Bradley Wiggins might have taken the Tour de France crown from Cadel Evans this year, but there is a lot to applaud in Australian cycling.
Australians have played a big role in the phenomenal success achieved by Wiggins, the 2012 Tour winner and London Olympic gold medalist.
Wiggins’s father, Gary, was Australian and himself a talented cyclist, winning gold and silver representing Australia at the World Track Championships in 1977, as well as holding national titles at different distances.
Gary also raced professionally in Europe for several teams during the 1980s. Gary Wiggins may have passed on the cycling genes, but he was also what could be generously described as a ‘colourful’ character – he was an alcoholic and regular drug user who abandoned his wife and son when Bradley was two years old.

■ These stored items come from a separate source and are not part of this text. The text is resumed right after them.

(* ===== verification/Zcode.v ===== *)
(** * The socket task and the command path of ZCode decisions
    ([zcode/server.rs], [zcode/link.rs], [BridgeRuntime::handle_command])

    The task of a helper's connection registers the request, waits for a decision, writes it back
    and waits for the helper's acknowledgement; the task of a browser command decides.  Both are
    programs over the registry's critical sections and the atomic operations below.  [exec] runs
    one of them while the other tasks of the process do anything they like with the registry and
    the observations between two operations.  Reading from and writing to the socket, timers and
    the choice of [select!] among what is ready belong to the environment. *)

From S2P Require Import Prelude Prog RustStr Domain Pending Observe.

(** What a browser asks for: the session key and the two payloads the code looks at. *)
Module CommandPayload.
Inductive t :=
| AnswerApproval (approval_id decision_id : string)
| AnswerQuestion (question_id : string) (option_ids : list string) (free_text : string)
| Other.
End CommandPayload.

(** The key of a command, [agent_kind] being the number on the wire. *)
Module ProtoSessionKey.
Record t := mk {
  device_id : string;
  agent_kind : Z;
  native_session_id : string;
}.
End ProtoSessionKey.

Definition AGENT_KIND_ZCODE_DESKTOP : Z := 2.

Inductive ReceiptStatus := ReceiptCompleted | ReceiptOutcomeUnknown | ReceiptRejected.

(** What [select!] found ready first: the reply channel ([None]: its sender is gone), the
    connection, the timer. *)
Inductive Ready :=
| DecisionReady (decision : option HookReply.t)
| EventReady
| SleepReady.

Inductive zact : Type -> Type :=
| Reg {A : Type} (o : reg A) : zact A
| ReadSessions : zact ObservationStore
| MarkAwaitingApproval (native_session_id : string) (awaiting : bool) : zact unit
| EnsureSession (native_session_id : string) : zact unit
| ApplyStatus (f : ObservationStore -> ObservationStore) : zact unit
| BumpRevision : zact unit
| InstantNow : zact Z
| UtcNow : zact DateTime
| Publish (key : SessionKey.t) (event : DomainEvent.t) : zact unit
| SelectReady (c : nat) (until : Z) : zact Ready
| WriteReply (reply : HookReply.t) : zact bool
| AwaitLine (ms : Z) : zact (option string)
| AwaitDelivery (c : nat) (ms : Z) : zact (option DeliveryOutcome.t)
| SendAccepted : zact unit
| SendResult (status : ReceiptStatus) (code : option StableErrorCode.t) : zact unit.

Notation zprog := (Prog.prog zact).

Section Zcode.
Context {V : Type} `{HookJson V}.
Variable device_id : string.

Notation Invoke := (HookInvoke.t V).
Lemma inspected_seen (sessions rest : list (Uuid * Uuid * Z)) (seen : gset Uuid) (t : list AObs) (closed : list Uuid) (conn session : Uuid) (e now : Z) :
  now < e -> session ∈ seen -> inspected sessions rest seen t closed -> inspected sessions ((conn, session, e) :: rest) seen (Clock now :: t) closed.
Proof.
  intros L S [I0 Ie Il Ii Iw Ik Io If Iq]. split; cbn [clocks looked omap list_omap length zip]; try done.
  - by f_equal.
  - intros c s e' n [[= -> -> -> ->]|Hin]%elem_of_cons Le; [lia|by eapply Ie].
  - intros c s e' n [[= -> -> -> ->]|Hin]%elem_of_cons Lt; [by left|by eapply Il].
  - intros s c e' [?|Hin]%elem_of_cons Hc; [done|]. by eapply Ii.
  - intros c Hc. destruct (Iw _ Hc) as [(s & e' & n & ? & ?)|(s & e' & ? & ?)].
    + left. exists s, e', n. split; [by right|done].
    + right. exists s, e'. split; [by right|done].
  - intros s Hs. destruct (Ik _ Hs) as (c & e' & n & ? & ?). exists c, e', n. split; [by right|done].
  - intros op [?|?]%elem_of_cons; [done|by eapply Iq].
Qed.

Lemma inspected_looked (sessions rest : list (Uuid * Uuid * Z)) (seen : gset Uuid) (t : list AObs) (closed : list Uuid) (conn session : Uuid) (e now : Z)
    (outcome : IntrospectOutcome.t) :
  now < e -> session ∉ seen -> inspected sessions rest ({[session]} ∪ seen) t closed ->
  inspected sessions ((conn, session, e) :: rest) seen (Clock now :: Looked session outcome :: t)
    (match outcome with IntrospectOutcome.Invalid => connections_of session sessions ++ closed | _ => closed end).
Proof.
  intros L S [I0 Ie Il Ii Iw Ik Io If Iq]. set (all := match outcome with IntrospectOutcome.Invalid => connections_of session sessions ++ closed | _ => closed end).
  assert (Sub : forall c, c ∈ closed -> c ∈ all) by (intros c Hc; unfold all; destruct outcome; set_solver).
  split; cbn [clocks looked omap list_omap length zip].
  - by f_equal.
  - intros c s e' n [[= -> -> -> ->]|Hin]%elem_of_cons Le; [lia|]. by eapply Sub, Ie.
  - intros c s e' n [[= -> -> -> ->]|Hin]%elem_of_cons Lt; [right; left|]. destruct (Il _ _ _ _ Hin Lt) as [[->%elem_of_singleton|?]%elem_of_union|?]; [right; left|by left|right; by right].
  - intros s c e' [?|[Hl|Hin]%elem_of_cons]%elem_of_cons Hc; [done| |apply Sub; by eapply Ii].
    injection Hl as -> <-. unfold all. apply elem_of_app. left. apply connections_of_spec. by exists e'.
  - intros c Hc. assert (D : c ∈ closed \/ (outcome = IntrospectOutcome.Invalid /\ c ∈ connections_of session sessions)).
    { unfold all in Hc. destruct outcome; [by left| |by left]. apply elem_of_app in Hc as [?|?]; [by right|by left]. }
    destruct D as [Hc'|[-> [e' Hc']%connections_of_spec]]; [|right; exists session, e'; split; [right; left|done]].
    destruct (Iw _ Hc') as [(s & e' & n & ? & ?)|(s & e' & ? & ?)].
    + left. exists s, e', n. split; [by right|done].
    + right. exists s, e'. split; [right; by right|done].
  - intros s [->|Hs]%elem_of_cons; [exists conn, e, now; split; [left|done]|]. destruct (Ik _ Hs) as (c & e' & n & ? & ?). exists c, e', n. split; [by right|done].
  - constructor; [|done]. intros Hs. apply If in Hs. set_solver.
  - intros s [->|Hs]%elem_of_cons; [done|]. apply If in Hs. set_solver.
  - intros op [?|[?|?]%elem_of_cons]%elem_of_cons; [done|done|]. by eapply Iq.
Qed.
(* ===== verification/Transport.v ===== *)
(** * The connection to the Relay ([transport/], [codec.rs])

    The task that keeps one WebSocket to the Relay: connect, greet, serve, lose it, wait, connect again.  The network,
    the timers, the queues and the stop signal answer from the environment; so do [prost], [url] and [http].  Times are
    milliseconds.  Both loops run for ever, so they take fuel, and what is shown holds whatever it is. *)

From S2P Require Import Prelude Prog Proto RelayBase Auth BridgeConfig.
(* ===== verification/Sockets.v ===== *)
(** * The WebSockets of the Relay ([auth/browser_ws.rs], [devices/bridge_ws.rs])

    A connection from its first message to the removal of its entry in the hub: the handshake, the task that writes, the
    loop that reads, and the end of both.  The handlers the loops call are the programs of [RelayCommands], embedded as
    they are.  The network, the timers and the ends of the other task answer from the environment.  Times are milliseconds;
    the loops run for any number of rounds. *)

From S2P Require Import Prelude Prog Bytes RustStr Proto Messages Buffer Stream Hub HubProps RelayBase Auth Pairing RelayStore RelayOps RelayCommands RelayCommandProps RelayDemo.

Definition BROWSER_QUEUE_MAX_FRAMES : Z := 2048.
Definition BRIDGE_QUEUE_MAX_FRAMES : nat := 1024.
Definition WRITER_CLOSE_BUDGET : Z := 500.

(** What is sent: the envelopes of a handshake, encoded bytes, or a control frame. *)
Inductive WsOut :=
| WsHello (accepted_protocol_version : Z) (capabilities : list string)
| WsError (code : pb.StableErrorCode.t) (message : string)
| WsBytes (bytes : list byte)
| WsPong (payload : list byte)
| WsClose (code : Z) (reason : string).

#[global] Instance WsOut_eq_dec : EqDecision WsOut.
Proof. solve_decision. Defined.

(** ** The task that writes to a browser *)

(** What its [select!] finds ready: an item or the end of the queue, a control frame or the end of their channel, or the
    signal to stop. *)
Inductive WriterEvent :=
| TookItem (item : option OutItem)
| TookControl (message : option WsOut)
| Cancelled.

Inductive WriteOutcome := Written | WriteFailed | WriteTimedOut.

#[global] Instance WriteOutcome_eq_dec : EqDecision WriteOutcome.
Proof. solve_decision. Defined.

Inductive writer_op : Type -> Type :=
| WriterNext : writer_op WriterEvent
| BoundedSend (message : WsOut) : writer_op WriteOutcome
| CountTimeout : writer_op unit
| FinalSend (budget : Z) (message : WsOut) : writer_op unit.

Notation wprog := (prog writer_op).

Section Writer.
Context `{Prost}.

Definition write_bounded (message : WsOut) : wprog bool :=
  do outcome <- act (BoundedSend message);
  match outcome with
  | Written => Ret true
  | WriteFailed => Ret false
  | WriteTimedOut => perform act CountTimeout; Ret false
  end.

(** [None]: the fuel is used up. *)
Fixpoint browser_writer (fuel : nat) : wprog (option unit) :=
  match fuel with
  | O => Ret None
  | S fuel =>
      let write message := (do ok <- write_bounded message; if ok : bool then browser_writer fuel else Ret (Some tt)) in
      do event <- act WriterNext;
      match event with
      | TookItem (Some (OutFrame frame)) => match encoded frame with None => Ret (Some tt) | Some bytes => write (WsBytes bytes) end
      | TookItem (Some (OutDirect bytes)) => write (WsBytes bytes)
      | TookItem (Some (OutClose reason)) => perform write_bounded (WsClose 1008 reason); Ret (Some tt)
      | TookItem None => Ret (Some tt)
      | TookControl None => browser_writer fuel
      | TookControl (Some message) => write message
      | Cancelled => perform act (FinalSend WRITER_CLOSE_BUDGET (WsClose 1001 "SERVER_CLOSED")); Ret (Some tt)
      end
  end.
End Writer.

(** ** What the handlers of a browser's messages do *)

Definition protocol_error_env (code : pb.StableErrorCode.t) (message : string) : Envelope.t :=
  base_envelope "" (ProtocolError (pb.StableErrorCode.as_i32 code) message "" "").

Definition send_protocol_error (conn_id : Uuid) (code : pb.StableErrorCode.t) (message : string) : rprog unit :=
  do present <- ask (HasOutbox conn_id);
  if present : bool then act (PushTo conn_id (protocol_error_env code message)) else Ret tt.

(** [browser_subscribe]: it holds the lock twice.  [ids]: what a stream is called that is new in either of them. *)
Definition browser_subscribe (ids : string * string) (conn_id : Uuid) (key : DKey) (needs : list (Uuid * TargetTag.t)) (correlation : string) : rprog unit :=
  perform section (SubscribeBind ids.1 conn_id key needs);
  section (SubscribeAttach ids.2 conn_id key correlation).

Imparting a more positive influence on Wiggins’s career, however, is the Australian contingent of Team Sky, Wiggins’s current cycling team.
Tasmanian rider Richie Porte and Canberran cyclist Michael Rogers, in particular, were instrumental teammates in Wiggins’s Tour triumph. The pair helped Wiggins through the mountain stages, giving him strong support and setting a blistering pace in the peloton at times. Rogers will be racing for another team in 2013.
Then there is Tim Kerrison, who has excelled in his position as the head of performance science at Team Sky. Kerrison is the number-cruncher and data expert, the analyst who breaks it all down and adds the touch of science to the training and racing programs.
The thinker behind the team, he has been credited with helping build its successful coaching structure. Kerrison has impressive credentials – he worked for British Swimming for four years, with the Australian swim team before that.
But arguably the biggest influence on Wiggins has been Team Sky head coach Shane Sutton. The gruff and no-nonsense Sutton moved to the UK from Australia in 1984 and himself won gold at the 1978 Commonwealth Games.
He raced in the UK as a professional before starting coaching with the Welsh national team. He joined the British team just over a decade ago and has helped transform them from a mediocre cycling nation into world champions in the track and on the road.
As a coach Sutton has won just about every award there is in the UK. Coach of the Year from Sport Wales in 1998, Sports Coach UK’s Coach of the Year in 2008, High Performance Coach of the Year and he was awarded an OBE in 2010.
The 55 year old from country Moree is a forceful personality and seems to have played a kind of surrogate father role to Wiggins at times, somewhat in lieu of his real father Gary.
This close relationship was detaield in the engaging recent UK documentary ‘Bradley Wiggins – A Year in Yellow’. In it Sutton is depicted as a modest, self-effacing and very ocker character, describing his as OBE honour as “Other Buggers Efforts”. Sutton is like a cycling version of Steve Irwin or Barry McKenzie. He provides the kick in the arse when Wiggins needs it – he doesn’t mince words and doesn’t coddle the riders he coaches.
Wiggins himself says about Sutton: “He’s like the father I never had, well, I say father I never had but me grandfather sort of brought me up. But since I’ve been racing he’s been like a father figure to me really”.
Sutton concurs: “I love him like a son but at the end of the day I still got to be able to give him a belt around the earhole every now and then like I would my own son”.
Honest, direct and loyal – a throwback to the traditional Aussie – Sutton deserves some credit for Wiggins’ fantastic year.
And In 2013 Wiggins and Team Sky’s Australian links will only get stronger. Shaun Stephens, an Aussie triathlon expert, has been appointed as Team Sky’s performance coach. Stephens was previously head coach and program manager at the AIS and Triathlon Australia. He is regarded by many as one of the best triathlon coaches in the world.
The Australian connection to ‘Wiggo’ is hard to ignore. And while the self-styled mod and British cycling are both riding high right now, Australian cycling is not doing too bad either.
We still have the history-making Cadel Evans, who is gearing up for another Tour assault, not to mention Orica-GreenEdge quartet Simon Gerrans, Michael Hepburn, Matt Goss and Luke Durbridge.
Brothers Cameron and Travis Meyer are riders to watch out for, both possible stars of the future. Teenager Caleb Ewan has talent to burn and there is a lot of potential in the likes of Garmin-Sharp’s Nathan Haas, Rabobank’s Michael Matthews and GreenEdge’s Michael Hepburn. Jack Bobridge is only 23 but already a track champion, and his 18-year old protégé Alex Edmondson is on the same path.
Witnessing Evans lose the yellow jersey to Wiggins may have been a bitter pill for many Aussie cycling fans to swallow, understandably. But it’s worth remembering two things; that he did it with a little bit of help from down under along the way, and that our own nation’s cycling future remains bright.